- Problem details
Can you return the records below exactly as they stand, but only from the first line through the one with "apply put_lookup in Hn as [[-> ->]|[Hn Hn']]; [done|]."?

[Extracted data entries]
(** The pages after the change; a page that leaves the pool must be on the card. *)
Lemma put_pages :
  (use b <> 0 -> page b' <> page b -> content b = card s (page b)) ->
  forall q, page_ok q -> pages s' q = if decide (q = page b') then content b' else pages s q.
Proof.
  intros Hev q Hq. case_decide as Hqb.
  - subst q. unfold pages. pose proof (find_page_spec true (page b') (pool s') 0) as H.
    destruct (find_page true (page b') (pool s') 0) as [k|].
    + destruct H as (n & c & -> & Hn & Hc & Hu). cbn [Nat.add]. rewrite Hn. cbn.
      apply put_lookup in Hn as [[-> ->]|[Hn Hn']]; [done|]. by destruct (put_other n c Hn Hn' (Hu eq_refl)).
    + assert (pool s' !! i = Some b') as Hs' by (cbn; by rewrite list_lookup_insert_eq by (by eapply lookup_lt_Some)).
      by destruct (H i b' Hs' eq_refl).
  - unfold pages at 1. pose proof (find_page_spec true q (pool s') 0) as H.
    destruct (find_page true q (pool s') 0) as [k|].
    + destruct H as (n & c & -> & Hn & Hc & Hu). cbn [Nat.add]. rewrite Hn. cbn.
      apply put_lookup in Hn as [[-> ->]|[Hn Hn']]; [congruence|]. rewrite <- Hc. symmetry. apply (pages_hit s n c I Hn' (Hu eq_refl)).
    + rewrite sd_block_id by done. cbn [card s' set_pool]. destruct (decide (page b = q /\ use b <> 0)) as [[<- Hub]|Hnb].
      * rewrite (pages_hit s i b I Hi Hub). symmetry. by apply Hev.
      * symmetry. apply pages_miss; [|done]. intros k c Hk Huc Hp. destruct (decide (k = i)) as [->|Hne].
        { simplify_eq. by apply Hnb. }
        assert (pool s' !! k = Some c) as Hs' by (cbn; by rewrite list_lookup_insert_ne).
        by destruct (H k c Hs' Hp).
Qed.
End put.

(** ** The writing task *)

Section calm.
Hypothesis calm : forall n, sd_result n = SD_NO_ERROR /\ transfer_error n = SD_NO_ERROR.

Lemma same_pages s s' : pool s' = pool s -> (forall q, card s' q = card s q) -> forall q, pages s' q = pages s q.
Proof. intros Hp Hc q. unfold pages. rewrite Hp. by destruct (find_page true q (pool s) 0). Qed.
Lemma next_sector_ok x f cs k data : file_inv x f cs k data -> buffer_index f = 512 -> stored x cs (k + 1) data ->
  (k + 1) / sect_per_clust (fat x) < Z.of_nat (length cs + length (free x)) ->
  exists x' f' cs', next_sector f x = Ok ((FAT32_OK, f'), x') /\ file_inv x' (set_buffer_index 0 f') (cs ++ cs') (k + 1) data /\
    free x = cs' ++ free x' /\ fat x' = fat x /\ others x x' cs (descriptor_sector f) (descriptor_index f) /\
    dir f' = dir f /\ descriptor_sector f' = descriptor_sector f /\ descriptor_index f' = descriptor_index f /\ buffer_index f' = buffer_index f.
Proof.
  intros I Hb Hst Hfree. destruct (file_sector _ _ _ _ _ I) as (Hcc & Hin & Hr & Hkl & Es). destruct I as [V C Sl Hk (init & Hcs & Hki) Hsi Hsec Hp Hbi _ Hlen _ Hsz].
  pose proof (vol_geo _ V) as G. assert (0 < sect_per_clust (fat x) < 256) as Hspc by (destruct G; lia).
  destruct (div_mod_step k (sect_per_clust (fat x)) Hk ltac:(lia)) as [Hnew Hsame]. unfold next_sector. mrun. rewrite Hsi, u8_id by lia.
  destruct (Z.eqb_spec (k mod sect_per_clust (fat x) + 1) (sect_per_clust (fat x))) as [E|E].
  - destruct (Hnew E) as [D M]. destruct (free x) as [|c l] eqn:Hfr; [rewrite Hcs, length_app in Hfree; cbn in Hfree; lia|].
    rewrite Hcs in C. destruct (extend_ok x init (current_cluster f) c l V C Hfr) as (x1 & x2 & E1 & E2 & V2 & C2 & Hf2 & F1 & F2 & P2 & Q2).
    rewrite <- Hcs in *. mstep E1. mstep E2. assert (cluster_ok (fat x) c) as Hc.
    { rewrite <- F2. apply (proj1 (Forall_forall _ _) (chain_ok _ _ C2)). rewrite elem_of_app. right. left. }
    erewrite bind_ok by (apply first_sector_ok; [by rewrite F2|by rewrite F2]). rewrite F2.
    assert (c ∉ cs) as Hcn. { intros H. apply (chain_nonzero x _ c C H). apply free_zero. rewrite Hfr. left. }
    eexists x2, _, [c]. split; [reflexivity|]. split_and!; try done; [|by rewrite Hf2|].
    + constructor; cbn; try done; rewrite ?F2, ?D, ?M; try done; try lia.
      * destruct Sl as (d & j & S1 & S2 & S3 & S4 & S5 & S6). exists d, j. rewrite F2. split_and!; try done; try lia.
        -- rewrite Q2; [done|by apply cluster_entry|congruence|]. intros ->. apply S2, free_zero. rewrite Hfr. left.
        -- rewrite elem_of_app. intros [? | ->%list_elem_of_singleton]; [done|]. apply S2, free_zero. rewrite Hfr. left.
      * exists cs. split; [done|]. rewrite Hcs, length_app. cbn. lia.
      * unfold sector_of. rewrite D, M. rewrite nth_lookup. rewrite lookup_app_r by (rewrite Hcs, length_app; cbn; lia).
        replace (Z.to_nat (k / sect_per_clust (fat x) + 1) - length cs)%nat with 0%nat; [done|]. rewrite Hcs, length_app. cbn. lia.
      * eapply stored_same; [done|apply C| |done..]. by replace (k + 1 - 1) with k by lia.
    + intros d Hd Hde Hdn. split; [apply Q2; [by apply cluster_entry|congruence|]|].
      * intros ->. apply Hde, free_zero. rewrite Hfr. left.
      * intros i off n Hi _ _ _ _. by rewrite P2.
  - destruct (Hsame E) as [D M]. eexists x, _, []. split; [reflexivity|]. rewrite app_nil_r. split_and!; try done.
    constructor; cbn; try done; rewrite ?D, ?M; try done; try lia.
    + by exists init.
    + destruct (data_page_range _ _ (k mod sect_per_clust (fat x) + 1) G Hcc ltac:(lia)) as (_ & _ & Hr2). 
      unfold sector_of. rewrite D, M. rewrite Hsec. unfold sector_of. rewrite Es in Hsec. unfold sector_of in Hsec. rewrite <- Hsec. unfold data_page in *. rewrite u32_id by (destruct G; lia).
      unfold data_page in Hsec. lia.
Qed.
(** ** Writing *)

(** Bytes that fit in the buffer. *)
Definition buffered (f : file) (bs : list Z) : file :=
  mk_file (current_cluster f) (current_sector f) (sector_index f) (patch (pbuf f) (buffer_index f) bs) (buffer_index f + Z.of_nat (length bs))
    (descriptor_sector f) (descriptor_index f) (set_size (size (dir f) + Z.of_nat (length bs)) (dir f)).

Lemma buffered_inv x f cs k data bs : file_inv x f cs k data -> buffer_index f + Z.of_nat (length bs) <= 512 ->
  file_inv x (buffered f bs) cs k (data ++ bs).
Proof.
  intros [V C Sl Hk Hl Hsi Hsec Hp Hbi Hst Hlen Ht Hsz] Hb. constructor; cbn; try done; rewrite ?length_app; try lia.
  - by rewrite patch_length by (done || lia).
  - intros i Hi. rewrite part_app_l by lia. by apply Hst.
  - rewrite !part_split by lia. f_equal.
    + rewrite part_app_l by lia. rewrite <- Ht. rewrite part_patch_other; try done; lia.
    + rewrite Z.add_0_l, part_patch_same by (done || lia). symmetry. rewrite part_app_r by lia. rewrite Nat2Z.id. apply firstn_all.
Qed.

Lemma flushed_inv x x' f cs k data : file_inv x f cs k data -> flushed x x' f ->
  file_inv x' f cs k data /\ (buffer_index f = 512 -> stored x' cs (k + 1) data).
Proof.
  intros I Fl. pose proof (flushed_table _ _ _ _ _ _ I Fl) as T. destruct (flushed_stored _ _ _ _ _ _ I Fl) as [St Pk].
  pose proof I as [V C Sl Hk Hl Hsi Hsec Hp Hbi Hst Hlen Ht Hsz]. pose proof T as (_ & F & _ & He). split.
  - constructor; rewrite ?F; try done; [by eapply same_vol|by eapply same_chain|].
    destruct Sl as (d & j & S1 & S2 & S3 & S4 & S5 & S6). exists d, j. rewrite F. split_and!; try done; try lia.
    rewrite He; [done|]. apply cluster_entry; [apply V|done].
  - intros Hb i Hi. destruct (decide (i = k)) as [->|]; [|apply St; lia]. rewrite F, Pk. rewrite Hb in Ht. rewrite <- Ht.
    unfold part. change (Z.to_nat 0) with 0%nat. rewrite drop_0, take_ge; [done|]. rewrite Hp. done.
Qed.

(** What a call of [file_write] does. *)
Definition appends x (f : file) (cs : list Z) x' (f' : file) (cs' : list Z) : Prop :=
  free x = cs' ++ free x' /\ fat x' = fat x /\ others x x' cs (descriptor_sector f) (descriptor_index f) /\
  descriptor_sector f' = descriptor_sector f /\ descriptor_index f' = descriptor_index f /\
  dir f' = set_size (size (dir f')) (dir f).

(** The step of the recursion. *)
Lemma write_step x f cs k data bs : file_inv x f cs k data -> buffer_index f + Z.of_nat (length bs) = 512 ->
  (k + 1) / sect_per_clust (fat x) < Z.of_nat (length cs + length (free x)) ->
  exists x1 x2 f2 cs', flush_sector (buffered f bs) x = Ok (inr tt, x1) /\ next_sector (buffered f bs) x1 = Ok ((FAT32_OK, f2), x2) /\
    file_inv x2 (set_buffer_index 0 f2) (cs ++ cs') (k + 1) (data ++ bs) /\ appends x f cs x2 (set_buffer_index 0 f2) cs'.
Proof.
  intros I0 Hb Hfree. pose proof (buffered_inv _ _ _ _ _ bs I0 ltac:(lia)) as I. destruct (flush_sector_ok _ _ _ _ _ I) as (x1 & E1 & Fl).
  destruct (flushed_inv _ _ _ _ _ _ I Fl) as [I1 Hst]. pose proof (flushed_table _ _ _ _ _ _ I Fl) as T. pose proof T as (_ & F1 & _).
  pose proof (same_free _ _ (fi_vol _ _ _ _ _ I) T) as Hf1. pose proof (flushed_others _ _ _ _ _ _ I Fl) as O1.
  destruct (next_sector_ok _ _ _ _ _ I1 Hb (Hst Hb)) as (x2 & f2 & cs' & E2 & I2 & Hf2 & F2 & O2 & D2 & Ds & Di & _); [by rewrite F1, Hf1|].
  exists x1, x2, f2, cs'. split_and!; try done. split_and!; try done; [congruence|congruence| |cbn; rewrite D2; done].
  eapply (others_trans _ x1 _ cs []); [done..|]. by rewrite app_nil_r.
Qed.
Lemma read_file_ok x base ex m n pb ns data :
  written x base ex m data -> name_83 base ex -> length pb = 512%nat -> Forall (λ n, 0 <= n < 65536) ns -> total ns <= Z.of_nat (length data) ->
  exists x', read_file (Datatypes.S n) (base ++ ch "." :: ex) pb ns x = Ok (inr (cut data ns), x') /\ reads x x'.
Proof.
  intros [D [W1 W2] [W3 W4] W5 (cs & Hc & O)] Hn Hpb Hns Ht. destruct (split_83 base ex Hn) as [Hs N]. pose proof O as [V C _ _].
  destruct (open_ok x _ ex m n _ (inr (slot_sector x m, slot_index m, dir_of (slot x m))) D N Hs) as (x1 & E1 & R1).
  { unfold find_result. rewrite decide_False by done. by rewrite decide_True. }
  pose proof (on_card_reads _ _ _ _ O R1) as O1. pose proof R1 as (_ & _ & F1 & _). pose proof (vol_geo _ V) as G.
  pose proof (Forall_lookup_1 _ _ _ _ (chain_ok _ _ C) Hc) as Hcok. set (c := start_cluster (dir_of (slot x m))) in *.
  set (f := mk_file c (data_page (fat x) c 0) 0 pb 0 (slot_sector x m) (slot_index m) (dir_of (slot x m))).
  assert (open_file (slot_sector x m, slot_index m, dir_of (slot x m)) pb x1 = Ok (inr f, x1)) as E2.
  { unfold open_file. fold c. erewrite bind_ok by (apply first_sector_ok; rewrite F1; done). by rewrite F1. }
  assert (read_inv x1 f cs data 0) as I1.
  { assert (0 / sect_per_clust (fat x) = 0 /\ 0 mod sect_per_clust (fat x) = 0) as [D0 M0] by (destruct G; split; [apply Z.div_0_l|apply Z.mod_0_l]; lia).
    constructor; cbn [f current_cluster sector_index current_sector buffer_index pbuf dir]; rewrite ?F1, ?D0, ?M0; try done.
    - split; [lia|]. apply lookup_lt_Some in Hc. lia.
    - unfold sector_of. rewrite D0, M0. by rewrite (nth_lookup_Some _ _ _ _ Hc). }
  destruct (read_all_ok ns x1 f cs data 0 I1 Hns Ht) as (x2 & E3 & R2). exists x2. split; [|by eapply reads_trans].
  assert (file_open (Datatypes.S n) (base ++ ch "." :: ex) pb x = Ok (inr f, x1)) as E12 by (unfold file_open, rbind; mstep E1; exact E2).
  unfold read_file, rbind. mstep E12. exact E3.
Qed.
Lemma intact_reads x y z m : vol_ok y -> fat y = fat x -> intact x y m -> reads y z -> intact x z m.
Proof.
  intros V F I R c Hc He. pose proof (reads_table _ _ V R) as (_ & _ & _ & En). pose proof R as (_ & P & _). destruct (I c Hc He) as [I1 I2]. rewrite F in En.
  pose proof (vol_geo _ V) as G. rewrite F in G. split; [rewrite En; [done|by apply cluster_entry]|].
  intros i off n Hi. destruct (data_page_range _ _ _ G Hc Hi) as (Hv & _). rewrite P by done. by apply I2.
Qed.

(** C5: A file that is created, written by any number of calls, closed, opened again and
    read by any number of calls gives back the bytes written, in order. The clusters
    come from the free ones, of which there are enough; every cluster that was in use
    keeps its entry of the table and its bytes, but for the new entry of the directory.
    The name has an extension of three characters, the directory has room in its first
    cluster, and the reads do not go past the end. *)
Theorem file_roundtrip x base ex m n pb pb' d bufs ns :
  ready x base ex m -> name_83 base ex -> length pb = 512%nat -> length pb' = 512%nat ->
  Forall (λ b, Z.of_nat (length b) < 65536) bufs -> Z.of_nat (length (concat bufs)) < 4294967296 ->
  (1 <= length (free x))%nat -> Z.of_nat (length (concat bufs)) <= 512 * sect_per_clust (fat x) * Z.of_nat (length (free x)) ->
  Forall (λ n, 0 <= n < 65536) ns -> total ns <= Z.of_nat (length (concat bufs)) ->
  exists x' x'', write_file (Datatypes.S n) (base ++ ch "." :: ex) pb d bufs x = Ok (inr tt, x') /\
    read_file (Datatypes.S n) (base ++ ch "." :: ex) pb' ns x' = Ok (inr (cut (concat bufs) ns), x'') /\
    intact x x'' m /\ fok x''.
Proof.
  intros Hr Hn Hpb Hpb' Hb Ht Hf1 Hf2 Hns Htn. destruct (write_file_ok x base ex m n pb d bufs Hr Hn Hpb Hb Ht Hf1 Hf2) as (x1 & E1 & W & I & F).
  destruct (read_file_ok x1 base ex m n pb' ns _ W Hn Hpb' Hns Htn) as (x2 & E2 & R). exists x1, x2. split_and!; try done; [|apply R].
  eapply intact_reads; [apply (dir_vol _ _ _ _ (wr_dir _ _ _ _ _ W))|exact F|exact I|exact R].
Qed.
End session.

- Exercise answer
(** The pages after the change; a page that leaves the pool must be on the card. *)
Lemma put_pages :
  (use b <> 0 -> page b' <> page b -> content b = card s (page b)) ->
  forall q, page_ok q -> pages s' q = if decide (q = page b') then content b' else pages s q.
Proof.
  intros Hev q Hq. case_decide as Hqb.
  - subst q. unfold pages. pose proof (find_page_spec true (page b') (pool s') 0) as H.
    destruct (find_page true (page b') (pool s') 0) as [k|].
    + destruct H as (n & c & -> & Hn & Hc & Hu). cbn [Nat.add]. rewrite Hn. cbn.
      apply put_lookup in Hn as [[-> ->]|[Hn Hn']]; [done|]. by destruct (put_other n c Hn Hn' (Hu eq_refl)).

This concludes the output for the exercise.